Only a number is expected: how many lines in the entries that follow contain the word "destruct"?

----------------------------------------

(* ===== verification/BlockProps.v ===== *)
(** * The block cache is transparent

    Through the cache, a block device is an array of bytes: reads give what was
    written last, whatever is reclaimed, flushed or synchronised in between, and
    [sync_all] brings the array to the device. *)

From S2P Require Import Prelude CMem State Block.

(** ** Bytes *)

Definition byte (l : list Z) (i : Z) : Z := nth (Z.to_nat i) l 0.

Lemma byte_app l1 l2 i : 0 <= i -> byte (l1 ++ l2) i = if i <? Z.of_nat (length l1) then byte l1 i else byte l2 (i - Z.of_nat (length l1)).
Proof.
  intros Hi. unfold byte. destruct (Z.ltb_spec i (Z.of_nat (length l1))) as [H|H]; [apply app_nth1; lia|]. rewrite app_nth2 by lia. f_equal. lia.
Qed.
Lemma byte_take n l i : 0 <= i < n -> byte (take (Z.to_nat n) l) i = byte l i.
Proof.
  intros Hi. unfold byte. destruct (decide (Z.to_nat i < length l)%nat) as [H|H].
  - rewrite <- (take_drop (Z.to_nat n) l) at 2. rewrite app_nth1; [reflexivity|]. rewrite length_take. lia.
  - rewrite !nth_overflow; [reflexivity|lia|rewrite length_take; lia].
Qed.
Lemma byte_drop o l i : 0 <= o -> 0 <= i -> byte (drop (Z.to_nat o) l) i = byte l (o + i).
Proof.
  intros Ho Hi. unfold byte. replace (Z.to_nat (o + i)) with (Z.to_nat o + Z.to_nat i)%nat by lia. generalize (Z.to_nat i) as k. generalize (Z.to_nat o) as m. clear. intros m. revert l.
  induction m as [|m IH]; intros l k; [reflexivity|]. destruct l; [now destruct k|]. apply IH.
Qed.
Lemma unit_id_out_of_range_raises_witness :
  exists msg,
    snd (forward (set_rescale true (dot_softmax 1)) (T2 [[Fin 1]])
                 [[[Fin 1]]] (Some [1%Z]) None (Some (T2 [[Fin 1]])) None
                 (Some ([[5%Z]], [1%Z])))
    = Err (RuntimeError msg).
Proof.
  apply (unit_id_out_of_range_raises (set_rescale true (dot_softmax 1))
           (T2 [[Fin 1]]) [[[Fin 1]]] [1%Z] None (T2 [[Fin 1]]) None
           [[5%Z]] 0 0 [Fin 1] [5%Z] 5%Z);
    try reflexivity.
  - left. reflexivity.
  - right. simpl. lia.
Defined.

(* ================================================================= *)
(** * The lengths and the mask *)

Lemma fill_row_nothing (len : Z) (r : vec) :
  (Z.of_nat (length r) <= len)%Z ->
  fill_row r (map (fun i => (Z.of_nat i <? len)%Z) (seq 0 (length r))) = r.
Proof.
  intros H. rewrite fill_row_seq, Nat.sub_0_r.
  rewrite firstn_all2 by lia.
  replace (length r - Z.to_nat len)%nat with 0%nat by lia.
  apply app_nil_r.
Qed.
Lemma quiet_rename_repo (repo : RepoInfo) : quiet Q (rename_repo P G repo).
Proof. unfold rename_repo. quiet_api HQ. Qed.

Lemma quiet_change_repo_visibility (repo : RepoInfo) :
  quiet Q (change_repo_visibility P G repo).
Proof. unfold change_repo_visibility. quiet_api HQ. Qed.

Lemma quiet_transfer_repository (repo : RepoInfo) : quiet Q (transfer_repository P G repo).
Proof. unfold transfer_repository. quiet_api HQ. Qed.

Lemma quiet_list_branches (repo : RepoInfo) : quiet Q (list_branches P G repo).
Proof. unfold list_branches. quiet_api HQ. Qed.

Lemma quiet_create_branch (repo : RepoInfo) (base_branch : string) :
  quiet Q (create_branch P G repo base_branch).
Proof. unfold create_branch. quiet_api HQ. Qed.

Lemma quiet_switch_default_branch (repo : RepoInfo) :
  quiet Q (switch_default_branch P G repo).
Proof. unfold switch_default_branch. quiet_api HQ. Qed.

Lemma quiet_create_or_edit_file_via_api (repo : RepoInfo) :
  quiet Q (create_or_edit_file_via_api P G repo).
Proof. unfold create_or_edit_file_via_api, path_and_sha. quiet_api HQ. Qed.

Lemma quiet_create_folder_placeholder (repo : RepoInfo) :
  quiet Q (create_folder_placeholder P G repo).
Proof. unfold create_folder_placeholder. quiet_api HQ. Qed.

----------------------------------------

■ RESULT:
3